January 30, 2016
Big Change in California Family Law: Have You Ended Your Marriage or Not?
7/25/2016 UPDATE: THE FOLLOWING BLOG NO LONGER REFLECTS THE LAW AS FAMILY CODE SECTION 70 HAS BEEN ADOPTED TO END THE DAVIS DECISION
The law is changed over time by the courts and the State Legislature —two government entities that are constantly changing things in an effort to improve how our society functions.
For years, one of the most convoluted areas of California family law has been designating the date that a marriage ends. Attorneys call this subject “date of separation.” For ages the law in California has been that the date of separation is established when one person: 1) states that the marriage is over, and 2) after doing so, all of his or her actions are consistent with that statement.
Now this rule has always been considered an unfortunately blurry line and left family law professionals acknowledging that its blurriness engenders a lot of salacious case law on the subject. But when attorneys talked about the problems arising in divorce settlement negotiations due to the blurriness of the rule, most agreed that the alternative—to designate a bright line rule that the date of separation is when people start living in completely different residences—would not work well in the financial and social realities of California. Attorneys would point out that in California it can take months or years for people to change their lives enough to be able to afford separate residences. Professionals tangentially related to family law, like family therapists, would point out that requiring people to move into a new residence to end their spousal rights and responsibilities to each other might trigger people moving out when families and children aren’t emotionally ready; or, if someone must move to end a marriage, where do the kids go that first night/week/month when divorcing parents might not be emotionally collected enough to have that discussion?

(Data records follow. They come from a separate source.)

(* ===== verification/ReceiverRun.v ===== *)
(** * Runs of the client's receiver

    Any sequence of the receiver's calls, with any owner and any lane.  What the owner
    was asked and which invocations the client gave out are written down. *)
From S2P Require Import Prelude Utf8 Text TextFacts Cbor Protocol Budget Admission Policy Validate Codec Binding BindingFacts IoClock Stream Mux PoolTypes RemoteAdmission RemoteAdmissionFacts Operation RemoteTable ConnBinding RemoteCore Served ServedFacts.
Import Receiver.

(** An invocation the client's own table gave for a request. *)
Definition CLog : Type := list (string * Invocation.t).
#[global] Instance noted {C} `{!ClientLane C} : ClientLane (C * CLog) := {|
  lane_recv := fun c => let '(r, x) := lane_recv c.1 in (r, (x, c.2));
  lane_send := fun m c => let '(r, x) := lane_send m c.1 in (r, (x, c.2));
  lane_faulted := fun s c => lane_faulted s c.1;
  lane_retire := fun s c => (lane_retire s c.1, c.2);
  lane_now := fun c => let '(r, x) := lane_now c.1 in (r, (x, c.2));
  take_invocation := fun q c => let '(r, x) := take_invocation q c.1 in
    (r, (x, c.2 ++ match r with Some i => [(q, i)] | None => [] end));
|}.

Module RCall.
Inductive t (E C : Type) :=
| Pump
| EndCall (request : string)
| TakeRefusals
(** What the owner and the carrier do by themselves. *)
| Outside (e : E) (c : C).
Arguments Pump {E C}.
Arguments EndCall {E C}.
Arguments TakeRefusals {E C}.
Arguments Outside {E C}.
End RCall.

Section run.
Context {L : Layout} {E C : Type} `{!Owner E} `{!ClientLane C}.
Variable unstable_sequenced : bool.
Abbreviation state := (Receiver.t (E * OLog) (C * CLog)).

Definition rcall (op : nat * RCall.t E C) (self : state) : state :=
  match op.2 with
  | RCall.Pump => pump unstable_sequenced op.1 self
  | RCall.EndCall request => end_call unstable_sequenced op.1 request self
  | RCall.TakeRefusals => (take_refusals self).2
  | RCall.Outside e c => self <| owner := (e, self.(owner).2) |> <| lane := (c, self.(lane).2) |>
  end.
Definition rrun (ops : list (nat * RCall.t E C)) (self : state) : state := foldl (fun s op => rcall op s) self ops.

Definition given (self : state) : CLog := self.(lane).2.
(** The owner was asked for something an invocation given out grants. *)
Definition warranted (l : CLog) (ev : OEvent.t) : Prop :=
  match ev with OEvent.Opens n spec => exists q i, (q, i) ∈ l /\ granted i.(Invocation.rules) spec | _ => True end.

(** A binding and the call it serves. *)
Definition bound_for (self : state) (session : string) (s : Served.t) : Prop :=
  s.(Served.session) = session
  /\ exists i, (s.(Served.request), i) ∈ given self /\ s.(Served.rules) = i.(Invocation.rules).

So that was then. And this is now: the new rule of law in the state of California is that date of separation is established when spouses commence living in completely separate residences. That means that now, to unequivocally end your marriage, stating your intention to divorce your spouse is no longer enough; acting consistently with that statement is no longer enough; even filing a divorce action in family court is no longer enough. Due to a 2015 Alameda County family law court case, to unequivocally establish your date of separation in California—the date the accrual of community assets and obligations stops and the accrual of separate assets and debts starts—you and your spouse have to be living in completely different residences.
Some family law professionals are predicting dire social consequences to this new rule ranging from a rise in domestic violence due to the trauma of people unilaterally and possibly unexpectedly moving out of the family residence to a further flood of unrepresented parties in the family court system because even more people will be unable to afford attorney representation due to the added financial burden of having to live in completely different residences during the divorce process. And the only thing we can do now is sit back and let time show us whether this change in California family law is positive for our families going through the divorce transition or not.
Important Postscript And not to make you feel crazy about it all, but the new law does leave a slight specter, due to a footnote, that even if you establish completely different residences, you still may not have established your date of separation. So, to be on the safe side, if you commence living in completely different residences to establish the end of your marriage, don’t then go and do things that someone might interpret as “marriage-like behavior” with your spouse.